#### [Your instructions]
Find the number of lines below in which the word "done" appears, and write that number only.

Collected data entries
(** Every call is in one of the four cases above. *)
Lemma process_cases (reader_options : option (gmap string py))
    (limit dataset_options : py) :
  (reader_options = None ∨ reader_options = Some ∅)
  ∨ (∃ options, reader_options = Some options ∧ options ≠ ∅
       ∧ ((∃ d, super limit dataset_options !! "reader_options"
                = Some (PyDict d))
          ∨ truthy (default PyNone
                      (super limit dataset_options !! "reader_options"))
            = false
          ∨ (∃ current,
               super limit dataset_options !! "reader_options" = Some current
               ∧ truthy current = true ∧ ∀ d, current ≠ PyDict d))).
Proof.
  destruct reader_options as [options |]; [| by left; left].
  destruct (decide (options = ∅)) as [-> | Hoptions]; [by left; right |].
  right. exists options. split_and!; [done .. |].
  destruct (super limit dataset_options !! "reader_options")
    as [current |] eqn:Hcurrent; [| by right; left].
  destruct (truthy current) eqn:Htruthy; [| by right; left].
  destruct current as [| b | n | s | d]; [done | .. | left; by exists d];
    right; right; eexists; by split_and!.
Qed.
(** C6. For an identity with neither its combined code nor its pair in
    the alias table, [name] returns a string: the name of the combined
    code when there is one, and otherwise the name of the exchange code,
    a plus sign, and the name of the correlation code. *)
Theorem name_unregistered (self : XcFunctional.t) :
  identity self ->
  dict_contains XcFunctional.aliases (XcFunctional.xc self) = false ->
  dict_contains XcFunctional.aliases
    (PTuple [XcFunctional.x self; XcFunctional.c self]) = false ->
  (exists n, XcFunctional.name self = Ok n) /\
  (forall f, XcFunctional.xc self = PFunc f ->
             XcFunctional.name self = Ok (libxc_name f)) /\
  (forall fx fc,
      XcFunctional.xc self = PNone ->
      XcFunctional.x self = PFunc fx -> XcFunctional.c self = PFunc fc ->
      XcFunctional.name self = Ok (libxc_name fx ++ "+" ++ libxc_name fc)).
Proof.
  intros Hid Hxc Hpair. split; [apply identity_name, Hid|].
  destruct Hid as [f | fx fc]; simpl in *; split.
  - intros g Hg. injection Hg as <-. apply name_xc.
  - intros gx gc Hg. discriminate Hg.
  - intros g Hg. discriminate Hg.
  - intros gx gc _ Hgx Hgc. injection Hgx as <-. injection Hgc as <-.
    apply name_pair_unregistered, Hpair.
Qed.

#### [Finished exercise]
2